Cette confiance est justifiée. Vous faites progresser notre droit. Je pense aux articles 2 et 3 de la Convention sur le respect de la vie, l’inviolabilité du corps humain, l’interdiction des traitements inhumains et dégradants et l’interdiction de la torture. Les décisions et les arrêts de la Cour ont beaucoup inspiré le droit. Ils se sont imposés à notre droit. La France, sur un certain nombre de sujets, s’est soumise bien volontiers. Parfois, elle est même allée au-delà du contenu des arrêts. La France a accueilli, et elle continue à accueillir, avec intérêt et beaucoup d’attention, les arrêts de la Cour.

Ces vingt dernières années, notre droit a progressé. Par exemple, je pense à l’arrêt HUVIG et KRUSLIN sur les écoutes téléphoniques administratives ou judiciaires. Nous avons progressé ! Nous continuons à progresser, entre autres, grâce à l’arrêt MEDVEDYEV, sur le ministère public en France. Nous travaillons à la réforme du Conseil supérieur de la magistrature. Dans quelques mois, cette réforme sera effective si le Parlement y consent. L’arrêt BRUSCO nous a permis d’avancer sur la garde à vue, l’arrêt RAVON sur la contestation, et notamment sur la procédure et les délais de la contestation des perquisitions décidées par l’administration fiscale. Plusieurs arrêts (FRÉROT et PAYET) nous ont permis, entre autres, d’améliorer notre loi pénitentiaire française. Nous avons introduit les notions liées au respect de la dignité et de l’intégrité humaine. Des réformes nous ont fait progresser sur la présomption d’innocence. Depuis l’arrêt BAUDOIN, nous protégeons mieux les personnes nécessitant des traitements psychiatriques. Les arrêts de la Cour européenne des droits de l’Homme ont vraiment élevé notre droit interne. Nous lui sommes reconnaissants.

Néanmoins, je ne vous cacherai pas, que, depuis quelques mois, je ressens une injustice particulière. Lorsqu’un arrêt sanctionne la France, c’est au Garde des Sceaux qu’il convient de répondre, de s’expliquer, et parfois, de s’excuser. Cette position est très inconfortable. Elle n’est pas spécialement désagréable, dans la mesure où j’adhère totalement aux exigences de la Cour sur les droits et les libertés.
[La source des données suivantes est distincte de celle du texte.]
Lemma scanner_clean payload :
  let r := scanner_handle self payload in
  if ef_continue_processing r then scanned_clean (default payload (ef_modified_payload r))
  else is_Some (ef_violation r).
Proof.
  unfold scanner_handle, scanned_clean. destruct (first_match self (mp_message payload)) as [name|] eqn:E; simpl.
  - destruct (pii_mode (ps_typed self)); simpl; [done|]. intros s (part & Hin & Hs) Hh. simpl in Hin.
    apply list_elem_of_fmap in Hin as (part' & -> & Hin). apply redact_part_scans in Hs as [|]; done.
  - pose proof (proj1 (first_match_None _ _) E) as Hc. intros s Hs Hh. by apply Hc in Hs.
Qed.

(** C17: a scanner registered as a sequential plugin with [on_error: fail], behind
    its typed adapter and followed by no plugin that puts text back, decides what
    leaves the pipeline: whatever the other plugins do, however they fail and
    whatever type of payload is sent, a request the executor lets go on carries a
    message without a scanned match. *)
Theorem pipeline_forwards_clean (entries : list (HookEntry P (AnyHookHandler Pay W))) pre entry post
    payload extensions table flags (w : W) p :
  by_mode flags Sequential entries = pre ++ entry :: post →
  he_handler entry = any_of scanner_adapter →
  pcf_on_error (pr_trusted_config (he_plugin_ref entry)) = Fail →
  (∀ e, e ∈ post ++ by_mode flags Transform entries → keeps (typed scanned_clean) (he_handler e)) →
  let r := (execute config entries payload extensions table flags w).1.1.1 in
  pr_continue_processing r = true → pr_modified_payload r = Some p →
  ∃ m, downcast p = Some m ∧ scanned_clean m.
Proof.
  intros Hseq Hh Hf Hk. apply (guard_enforced config (typed scanned_clean) entries pre entry post); [done| |done|done].
  rewrite Hh. apply adapter_guards. intros t x ctx w0. simpl. apply scanner_clean.
Qed.
(** [for (k, v) in d.iter()], the recursion given. *)
Fixpoint entries_to_json (rec : positive → Result Value PyErr) (items : list (positive * positive))
    (map : gmap string Value) : Result (gmap string Value) PyErr :=
  match items with
  | [] => Ok map
  | (k, v) :: items =>
      let? key := match cast_str (py_object h k) with
                  | Some text => map_err (λ _, KEY_ERROR) (extract_string text)
                  | None => Err KEY_ERROR
                  end in
      let? value := rec v in
      entries_to_json rec items (<[key := value]> map)
  end.

(** [levels] counts what is left of the nesting: [129 - depth]. *)
Fixpoint to_json_within (levels : nat) (obj : positive) : Result Value PyErr :=
  match levels with
  | O => Err DEPTH_ERROR
  | S levels =>
      let o := py_object h obj in
      if obj_is_none o then Ok Null
      else
        match cast_bool o, cast_int o, cast_float o, cast_str o, cast_list o, cast_dict o with
        | Some b, _, _, _, _, _ => Ok (VBool b)
        | None, Some i, _, _, _, _ => let? n := extract_i64 i in Ok (VNumber (number_from_i64 n))
        | None, None, Some f, _, _, _ =>
            match number_from_f64 f with
            | Some n => Ok (VNumber n)
            | None => Err (PyValueError ("cpex: float value " +:+ f64_display f +:+ " is not a valid JSON number"))
            end
        | None, None, None, Some s, _, _ => let? text := extract_string s in Ok (VString text)
        | None, None, None, None, Some lst, _ =>
            let? out := collect_results (to_json_within levels) lst in Ok (VArray out)
        | None, None, None, None, None, Some d =>
            let? map := entries_to_json (to_json_within levels) d ∅ in Ok (VObject map)
        | None, None, None, None, None, None =>
            let type_name := match o with PyOther (Some q) => q | _ => "unknown" end in
            Err (PyValueError ("cpex: cannot convert Python object of type '" +:+ type_name +:+ "' to a JSON value"))
        end
  end.

Definition pyobj_to_json_value (obj : positive) (depth : nat) : Result Value PyErr :=
  to_json_within (129 - depth) obj.

End FromPython.

(** ** To Python *)

Section ToPython.
Context `{order : HashOrder}.

(** The items one after the other, threading the heap. *)
Fixpoint thread_items (fs : list (PyHeap → positive * PyHeap)) (h : PyHeap) : list positive * PyHeap :=
  match fs with
  | [] => ([], h)
  | f :: fs => let '(a, h) := f h in let '(items, h) := thread_items fs h in (a :: items, h)
  end.
Fixpoint thread_entries (fs : list (string * (PyHeap → positive * PyHeap))) (h : PyHeap) :
    list (positive * positive) * PyHeap :=
  match fs with
  | [] => ([], h)
  | (k, f) :: fs =>
      let '(v, h) := f h in
      let '(key, h) := py_alloc (PyStr k) h in
      let '(items, h) := thread_entries fs h in ((key, v) :: items, h)
  end.

(** The keys of a map are distinct, so that [set_item] adds one entry each. *)
Fixpoint json_value_to_pyobj (v : Value) : PyHeap → positive * PyHeap :=
  match v with
  | Null => py_alloc PyNone
  | VBool b => py_alloc (PyBool b)
  | VNumber n =>
      match number_as_i64 n with
      | Some i => py_alloc (PyInt i)
      | None => py_alloc (PyFloat (number_as_f64 n))
      end
  | VString s => py_alloc (PyStr s)
  | VArray arr =>
      λ h, let '(items, h) := thread_items (json_value_to_pyobj <$> arr) h in py_alloc (PyList items) h
  | VObject map =>
      λ h, let '(items, h) := thread_entries (map_iter (json_value_to_pyobj <$> map)) h in py_alloc (PyDict items) h
  end.

End ToPython.

(** ** What can cross *)

(** How many containers a part of the value is inside of, at most. *)
Fixpoint nesting (v : Value) : nat :=
  match v with
  | VArray l => foldr (λ x n, max (S (nesting x)) n) 0 l
  | VObject m => map_fold (λ _ x n, max (S (nesting x)) n) 0 m
  | _ => 0
  end.

Definition number_crosses (n : Number) : bool :=
  match n with
  | PosInt z => (0 <=? z)%Z && (z <=? i64_max)%Z
  | NegInt z => (i64_min <=? z)%Z && (z <? 0)%Z
  | NumFloat f => f64_is_finite f
  end.
(** Integers of 64 signed bits, finite floats, and UTF-8. *)
Fixpoint crosses (v : Value) : bool :=
  match v with
  | VNumber n => number_crosses n
  | VString s => valid_utf8 (bytes s)
  | VArray l => forallb crosses l
  | VObject m => map_fold (λ k x b, valid_utf8 (bytes k) && crosses x && b) true m
  | _ => true
  end.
Cette Cour continuera à prospérer. Chaque Etat devra veiller à ce qu’elle ne soit pas surchargée. En tout cas, la France sera à vos côtés, avec bienveillance. Je me permets de rendre un hommage particulier à René CASSIN. Cette magnifique figure française a été un compagnon de la Libération. Il s’est battu pour faire reculer l’horreur nazie. En 1968, il a reçu le prix Nobel de la paix. Entre 1965 et 1968, il a présidé la Cour européenne des droits de l’Homme. Nous le savons tous, il a participé à la rédaction de la Déclaration universelle des droits de l’Homme de 1948. Cette très grande et belle figure nous rappelle la place et le rôle que la France a joué dans la prise en compte des droits et des libertés fondamentales. Bien sûr, tous les pays d’Europe y contribuent avec beaucoup d’ardeur et de ferveur. Cette Cour contribue à rapprocher nos droits différents et nos législations différentes. Les pays d’Europe ont cette capacité extraordinaire à faire vivre les notions de dignité et d’intégrité. Nous travaillons ensemble pour développer les droits de l’Homme et les libertés fondamentales. Cette Cour est un exemple aux yeux du monde. Nous avons toutes les raisons de la faire vivre, de la faire valoir et de nous en prévaloir. Un humanisme inspire nos décisions. Un humanisme inspire notre action. Un humanisme mobilise la France aux côtés de la Cour européenne des droits de l’Homme. Nous assumons pleinement et clairement un humanisme, au sens décrit par René CHAR. Ce dernier invitait à un humanisme conscient de ses devoirs, discret sur ses vertus, désirant réserver l’inaccessible champ libre à la fantaisie de ses soleils – à la fantaisie des soleils d’Europe – et décidé à payer le prix pour cela. Je vous remercie.